The Medicines and Healthcare products Regulatory Agency (MHRA) has concluded its review of the PATHWAYS clinical trial, confirming that a revised protocol now meets the necessary regulatory standards. Concurrently, the Health Research Authority (HRA) has granted ethical approval for the updated trial, which focuses on the use of puberty-suppressing medication in children and young people experiencing gender incongruence across the UK.
The modifications to the trial protocol introduce enhanced safeguards designed to bolster participant safety. These include the establishment of minimum ages for entry into the trial, alongside more clearly defined measures for discontinuing treatment should safety concerns arise. Specific areas of focus for these discontinuation criteria encompass bone health, cognitive function, and vaginal bleeding. Furthermore, the updated protocol provides more comprehensive information to participants regarding fertility preservation, a critical aspect of care for those undergoing such treatments.

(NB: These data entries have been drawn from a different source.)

(* ===== verification/Integration.v ===== *)
(** * The runtime integration

    [runtime/integration.ts]: how [createRhinoQ] reserves, dispatches, binds, tracks,
    reconciles and cancels work of an application-owned runtime, with the adoption facts
    it appends, and the subscriptions it starts and closes.

    Every method is a program over the calls it makes to the Task client, the adapters,
    the projector and the adoption store ([Programs]). *)

From stdpp Require Import base gmap strings list.
From Stdlib Require Import Ascii ZArith Lia.
From S2P Require Import Prelude TaskModel TaskClient RuntimeContracts Programs.

Module Integration.
Open Scope prog_scope.

(** ** What goes in and out *)

Record task_request := TaskRequest { tr_id : string; tr_type : string; tr_ownerId : string; tr_tenantId : option string; tr_definitionVersion : Z }.

Record task_view := TaskView { tv_id : string; tv_state : task_state; tv_entityVersion : Z }.

Record execution_view := ExecutionView { xv_id : string; xv_taskId : string; xv_itemKey : option string; xv_runtime : string; xv_runtimeScope : option string }.

Record RuntimeTaskBinding := Binding { bi_task : task_request; bi_executionId : string; bi_itemKey : option string; bi_ref : RuntimeRef }.

Record RuntimeTaskReservation := Reservation { re_task : task_request; re_executionId : string; re_itemKey : option string; re_runtime : string; re_scope : string }.

(** A dispatch command with its reservation; [dc_payload] stands for the rest of it. *)
Record dispatch_command := DispatchCommand { dc_reservation : RuntimeTaskReservation; dc_idempotencyKey : string; dc_delayMs : option Z; dc_priority : option Z; dc_payload : string }.

Inductive cancel_status := Acknowledged | CannotCancelSafely | Unsupported | FailedToCancel.

#[export] Instance cancel_status_eq_dec : EqDecision cancel_status.
Proof. solve_decision. Defined.

Record CancelResult := Cancel { cr_status : cancel_status; cr_reason : option string }.

(** An adapter with the dispatch policies it advertises. *)
Record adapter := Adapter { a_contract : RuntimeAdapter; a_delay : bool; a_priority : bool; a_dispatchMany : bool }.

Inductive adoption_kind := Observed | Bound | BindingCreated | Unbound | Unresolved.

Record adoption_fact := Fact { fa_kind : adoption_kind; fa_ref : RuntimeRef; fa_taskId : option string }.

(** ** Calls *)

Inductive call : Type :=
| GetTask (id : string)
| CreateTask (t : task_request)
| TransitionTask (id : string) (expectedVersion : Z) (state : task_state)
| GetTaskExecution (id : string)
| LookupTaskExecution (ref : RuntimeRef)
| CreateTaskExecution (taskId : string) (id : string) (itemKey : option string) (runtime scope : string)
| BindTaskExecution (id : string) (ref : RuntimeRef)
| RequestTaskCancellation (id : string) (expectedVersion : Z)
| ResolveTaskCancellation (id : string) (expectedVersion : Z) (r : CancelResult)
| AdapterDispatch (name : string) (c : dispatch_command)
| AdapterDispatchMany (name : string) (cs : list dispatch_command)
| AdapterInspect (name : string) (ref : RuntimeRef)
| AdapterCancel (name : string) (ref : RuntimeRef)
| Project (e : UntrustedEvent)
| Append (f : adoption_fact)
| ResolveUnbound (e : UntrustedEvent)
| OnUnboundEvent (e : UntrustedEvent).

Definition ans (c : call) : Type :=
  match c with
  | GetTask _ | CreateTask _ | TransitionTask _ _ _ | CreateTaskExecution _ _ _ _ _ | BindTaskExecution _ _ | RequestTaskCancellation _ _ => task_view
  | GetTaskExecution _ | LookupTaskExecution _ => execution_view
  | ResolveTaskCancellation _ _ _ => unit
  | AdapterDispatch _ _ => RuntimeRef
  | AdapterDispatchMany _ _ => list RuntimeRef
  | AdapterInspect _ _ => observation_of js_number (option bool)
  | AdapterCancel _ _ => CancelResult
  | ResolveUnbound _ => option RuntimeTaskBinding
  | Project _ | Append _ | OnUnboundEvent _ => unit
  end.

Inductive integration_error : Type :=
| Invalid
| OutOfRange
| Coded (code : string)
| Failed (message : string)
| RuntimeDispatchUncertainError (executionId : string) (receipt : RuntimeRef).

Definition program := prog ans integration_error.

Definition await_ (c : call) : program (ans c) := await c.

Definition guard (b : bool) : program unit := if b then Ret tt else Throw Invalid.

Definition hasCode (e : integration_error) (code : string) : bool := match e with Coded c => bool_decide (c = code) | _ => false end.

Definition valid_ref (r : RuntimeRef) : bool := match validateRuntimeRef r with Ok _ => true | Err _ => false end.

Definition validName (v : string) : bool := negb (js_blank v).

(** ** Tasks and Executions *)

Definition getOrCreateTask (t : task_request) : program task_view :=
  ptry (await_ (GetTask (tr_id t))) (λ e, if hasCode e "RHINOQ_TASK_NOT_FOUND" then await_ (CreateTask t) else Throw e).

Definition getExecution (id : string) : program (option execution_view) :=
  ptry (let! x := await_ (GetTaskExecution id) in Ret (Some x)) (λ e, if hasCode e "RHINOQ_EXECUTION_NOT_FOUND" then Ret None else Throw e).

(** The comparison of [assertReservation]. *)
Definition reserved_for (x : execution_view) (taskId executionId : string) (itemKey : option string) (runtime scope : string) : bool :=
  bool_decide (xv_taskId x = taskId) && bool_decide (xv_id x = executionId) && bool_decide (default "default" (xv_itemKey x) = default "default" itemKey)
  && bool_decide (xv_runtime x = runtime) && bool_decide (default "" (xv_runtimeScope x) = scope).

Definition reserve (i : RuntimeTaskReservation) : program task_view :=
  guard (validName (re_runtime i)) ;!
  guard (validName (re_scope i)) ;!
  let! task := getOrCreateTask (re_task i) in
  let! existing := getExecution (re_executionId i) in
  match existing with
  | Some x => guard (reserved_for x (tv_id task) (re_executionId i) (re_itemKey i) (re_runtime i) (re_scope i)) ;! Ret task
  | None => await_ (CreateTaskExecution (tv_id task) (re_executionId i) (truthy (re_itemKey i)) (re_runtime i) (re_scope i))
  end.

Definition bind (executionId : string) (ref : RuntimeRef) : program task_view := guard (valid_ref ref) ;! await_ (BindTaskExecution executionId ref).

Definition ensureQueued (taskId : string) : program task_view :=
  let! task := await_ (GetTask taskId) in
  if bool_decide (tv_state task = Pending) then await_ (TransitionTask (tv_id task) (tv_entityVersion task) Queued) else Ret task.

Definition lookupExisting (ref : RuntimeRef) : program (option execution_view) :=
  ptry (let! x := await_ (LookupTaskExecution ref) in Ret (Some x)) (λ e, if hasCode e "RHINOQ_EXECUTION_NOT_FOUND" then Ret None else Throw e).

Definition track (b : RuntimeTaskBinding) : program task_view :=
  guard (valid_ref (bi_ref b)) ;!
  let! task := getOrCreateTask (bi_task b) in
  let! existing := lookupExisting (bi_ref b) in
  let! task := (match existing with
   | Some x =>
       guard (bool_decide (xv_taskId x = tv_id task) && bool_decide (xv_id x = bi_executionId b) && bool_decide (default "default" (xv_itemKey x) = default "default" (bi_itemKey b))) ;!
       Ret task
   | None =>
       let! reserved := getExecution (bi_executionId b) in
       (match reserved with
        | Some x => guard (reserved_for x (tv_id task) (bi_executionId b) (bi_itemKey b) (ref_runtime (bi_ref b)) (ref_scope (bi_ref b)))
        | None => await_ (CreateTaskExecution (tv_id task) (bi_executionId b) (truthy (bi_itemKey b)) (ref_runtime (bi_ref b)) (ref_scope (bi_ref b))) ;! Ret tt
        end) ;!
       await_ (BindTaskExecution (bi_executionId b) (bi_ref b))
   end) in
  ensureQueued (tv_id task).

(** ** Dispatch *)

Definition matches (c : dispatch_command) (r : RuntimeRef) : bool :=
  bool_decide (ref_runtime r = re_runtime (dc_reservation c)) && bool_decide (ref_scope r = re_scope (dc_reservation c)).

Definition bind_receipt (c : dispatch_command) (r : RuntimeRef) : program task_view :=
  ptry (bind (re_executionId (dc_reservation c)) r) (λ _, Throw (RuntimeDispatchUncertainError (re_executionId (dc_reservation c)) r)).

Section methods.
Context (adapters : gmap string adapter).

Definition dispatch (name : string) (c : dispatch_command) : program task_view :=
  match adapters !! name with
  | None => Throw Invalid
  | Some a =>
      guard (ad_dispatch_claim (a_contract a) && has_dispatch (a_contract a)) ;!
      guard (match dc_delayMs c with Some _ => a_delay a | None => true end) ;!
      guard (match dc_priority c with Some _ => a_priority a | None => true end) ;!
      reserve (dc_reservation c) ;!
      let! r := await_ (AdapterDispatch name c) in
      guard (valid_ref r) ;!
      guard (matches c r) ;!
      bind_receipt c r
  end.

Fixpoint dispatch_each (name : string) (cs : list dispatch_command) : program (list task_view) :=
  match cs with
  | [] => Ret []
  | c :: cs => let! s := dispatch name c in let! ss := dispatch_each name cs in Ret (s :: ss)
  end.

Fixpoint reserve_all (cs : list dispatch_command) : program unit :=
  match cs with
  | [] => Ret tt
  | c :: cs => reserve (dc_reservation c) ;! reserve_all cs
  end.

Fixpoint bind_all (cs : list dispatch_command) (rs : list RuntimeRef) : program (list task_view) :=
  match cs, rs with
  | c :: cs, r :: rs =>
      guard (valid_ref r) ;!
      guard (matches c r) ;!
      let! s := bind_receipt c r in
      let! ss := bind_all cs rs in
      Ret (s :: ss)
  | _, _ => Ret []
  end.

Definition dispatchMany (name : string) (cs : list dispatch_command) : program (list task_view) :=
  match cs with
  | [] => Throw OutOfRange
  | _ =>
      match adapters !! name with
      | None => Throw Invalid
      | Some a =>
          if a_dispatchMany a then
            reserve_all cs ;!
            let! rs := await_ (AdapterDispatchMany name cs) in
            guard (Nat.eqb (length rs) (length cs)) ;!
            bind_all cs rs
          else dispatch_each name cs
      end
  end.

(** ** Events *)

Definition same_ref (a b : RuntimeRef) : bool := bool_decide (a = b).

(** [observe]; whether the event passes [validateRuntimeEvent]. *)
Context (valid_event : UntrustedEvent → bool) (has_store has_resolver : bool).

Definition append (f : adoption_fact) : program unit := if has_store then await_ (Append f) else Ret tt.

Definition observe (e : UntrustedEvent) : program unit :=
  guard (valid_event e) ;!
  append (Fact Observed (ev_ref e) None) ;!
  await_ (Project e).

(** The handler given to the projector for an event of an unknown reference. *)
Definition onUnboundEvent (e : UntrustedEvent) : program unit :=
  append (Fact Unbound (ev_ref e) None) ;!
  let! b := (if has_resolver then await_ (ResolveUnbound e) else Ret None) in
  (match b with
   | Some b =>
       guard (same_ref (bi_ref b) (ev_ref e)) ;!
       track b ;!
       append (Fact BindingCreated (ev_ref e) (Some (tr_id (bi_task b))))
   | None => append (Fact Unresolved (ev_ref e) None)
   end) ;!
  await_ (OnUnboundEvent e).

Definition track_method (b : RuntimeTaskBinding) : program task_view :=
  let! result := track b in
  append (Fact Bound (bi_ref b) (Some (tr_id (bi_task b)))) ;!
  Ret result.

(** [observationEvent] *)
Definition observationEvent (o : observation_of Z bool) : UntrustedEvent :=
  RuntimeEventOf (ob_ref _ _ o) (ob_observedAt _ _ o) (JsInt <$> ob_attempt _ _ o)
    (match ob_state _ _ o with
     | ObAccepted => Accepted
     | ObRunning => match ob_progress _ _ o with Some (k, n) => Progressed (JsInt k) (JsInt <$> n) None | None => Started end
     | ObSucceeded => SucceededWith (truthy (ob_resultRef _ _ o))
     | ObFailed => FailedWith (Some (ob_terminal _ _ o)) (truthy (ob_reason _ _ o))
     | ObCancelled => CancelledByRuntime
     | ObUnknown => UncertainFor (default "runtime_unreachable" (ob_reason _ _ o))
     end).

Definition adapter_ref (a : adapter) (r : RuntimeRef) : bool := bool_decide (ref_runtime r = ad_name (a_contract a)) && bool_decide (ref_scope r = ad_scope (a_contract a)).

Context (date_parses : string → bool).

Definition reconcile (name : string) (ref : RuntimeRef) : program (observation_of Z bool) :=
  guard (valid_ref ref) ;!
  match adapters !! name with
  | None => Throw Invalid
  | Some a =>
      guard (ad_inspect_claim (a_contract a) && has_inspect (a_contract a)) ;!
      guard (adapter_ref a ref) ;!
      let! raw := await_ (AdapterInspect name ref) in
      match validateRuntimeObservation date_parses raw with
      | Err _ => Throw Invalid
      | Ok o =>
          guard (same_ref (ob_ref _ _ o) ref) ;!
          observe (observationEvent o) ;!
          Ret o
      end
  end.

(** ** Cancellation *)

Definition error_message (e : integration_error) : string := match e with Failed m => m | Coded c => c | _ => "error" end.

Definition cancel (taskId name : string) (ref : RuntimeRef) : program CancelResult :=
  guard (valid_ref ref) ;!
  match adapters !! name with
  | None => Throw Invalid
  | Some a =>
      guard (adapter_ref a ref) ;!
      guard (negb (bool_decide (ad_cancel_claim (a_contract a) = "unsupported")) && has_cancel (a_contract a)) ;!
      let! x := await_ (LookupTaskExecution ref) in
      guard (bool_decide (xv_taskId x = taskId)) ;!
      let! task := await_ (GetTask taskId) in
      (if bool_decide (tv_state task = CancelRequested) then Ret tt else await_ (RequestTaskCancellation (tv_id task) (tv_entityVersion task)) ;! Ret tt) ;!
      let! result := ptry (await_ (AdapterCancel name ref)) (λ e, Ret (Cancel FailedToCancel (Some (error_message e)))) in
      let! latest := await_ (GetTask taskId) in
      let resolved := match cr_status result with
                      | Unsupported => Cancel CannotCancelSafely (cr_reason result)
                      | Acknowledged => Cancel Acknowledged None
                      | _ => result
                      end in
      await_ (ResolveTaskCancellation (tv_id latest) (tv_entityVersion latest) resolved) ;!
      Ret (match cr_status result with Unsupported => resolved | _ => result end)
  end.
End methods.

(** ** Start and close *)

(** The adapters still to subscribe to, for each [start] under way; [subscribe] of the
    first one is awaited. *)
Record lifecycle := Lifecycle { g_started : bool; g_subscriptions : list nat; g_starts : list (list nat); g_disposed : list nat }.

Inductive lifecycle_event := StartCalled | SubscribeSettles (start : nat) (ok : bool) | CloseCalled.

(** [push]: the adapters with push events, when events are observed. *)
Definition lifecycle_step (push : list nat) (ev : lifecycle_event) (g : lifecycle) : lifecycle :=
  match ev with
  | StartCalled =>
      if g_started g then g
      else Lifecycle true (g_subscriptions g) (match push with [] => g_starts g | _ => g_starts g ++ [push] end) (g_disposed g)
  | SubscribeSettles i ok =>
      match g_starts g !! i with
      | Some (a :: rest) =>
          if ok then Lifecycle (g_started g) (g_subscriptions g ++ [a]) (match rest with [] => delete i (g_starts g) | _ => <[i := rest]> (g_starts g) end) (g_disposed g)
          else Lifecycle false [] (delete i (g_starts g)) (g_disposed g ++ reverse (g_subscriptions g))
      | _ => g
      end
  | CloseCalled => Lifecycle false [] (g_starts g) (g_disposed g ++ reverse (g_subscriptions g))
  end.

Definition run_lifecycle (push : list nat) (evs : list lifecycle_event) : lifecycle := foldl (λ g ev, lifecycle_step push ev g) (Lifecycle false [] [] []) evs.
End Integration.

During the scientific dialogue process, the MHRA sought independent expert advice from the Commission on Human Medicines. This consultation focused specifically on the safety of participants and the adequacy of the proposed strengthened safeguards within the trial. The sponsor also submitted the modified protocol to the relevant Research Ethics Committee, facilitated by the Health Research Authority, ensuring a thorough ethical review of the changes.
The PATHWAYS clinical trial is a significant UK-wide study designed to gather evidence on how the timing of puberty-suppressing medication affects a range of outcomes. These include quality of life, mental health, physical development, cognitive function, and the level of gender-related distress experienced by participants. The overarching goal is to contribute to a more robust understanding of the impacts of these interventions.
Despite these approvals, recruitment for the PATHWAYS clinical trial is not expected to commence until 1 August 2026. This delay is attributed to ongoing legal proceedings, which have paused the start date for participant enrolment. This timeline allows for further preparation and resolution of external factors before the trial can actively begin to gather data.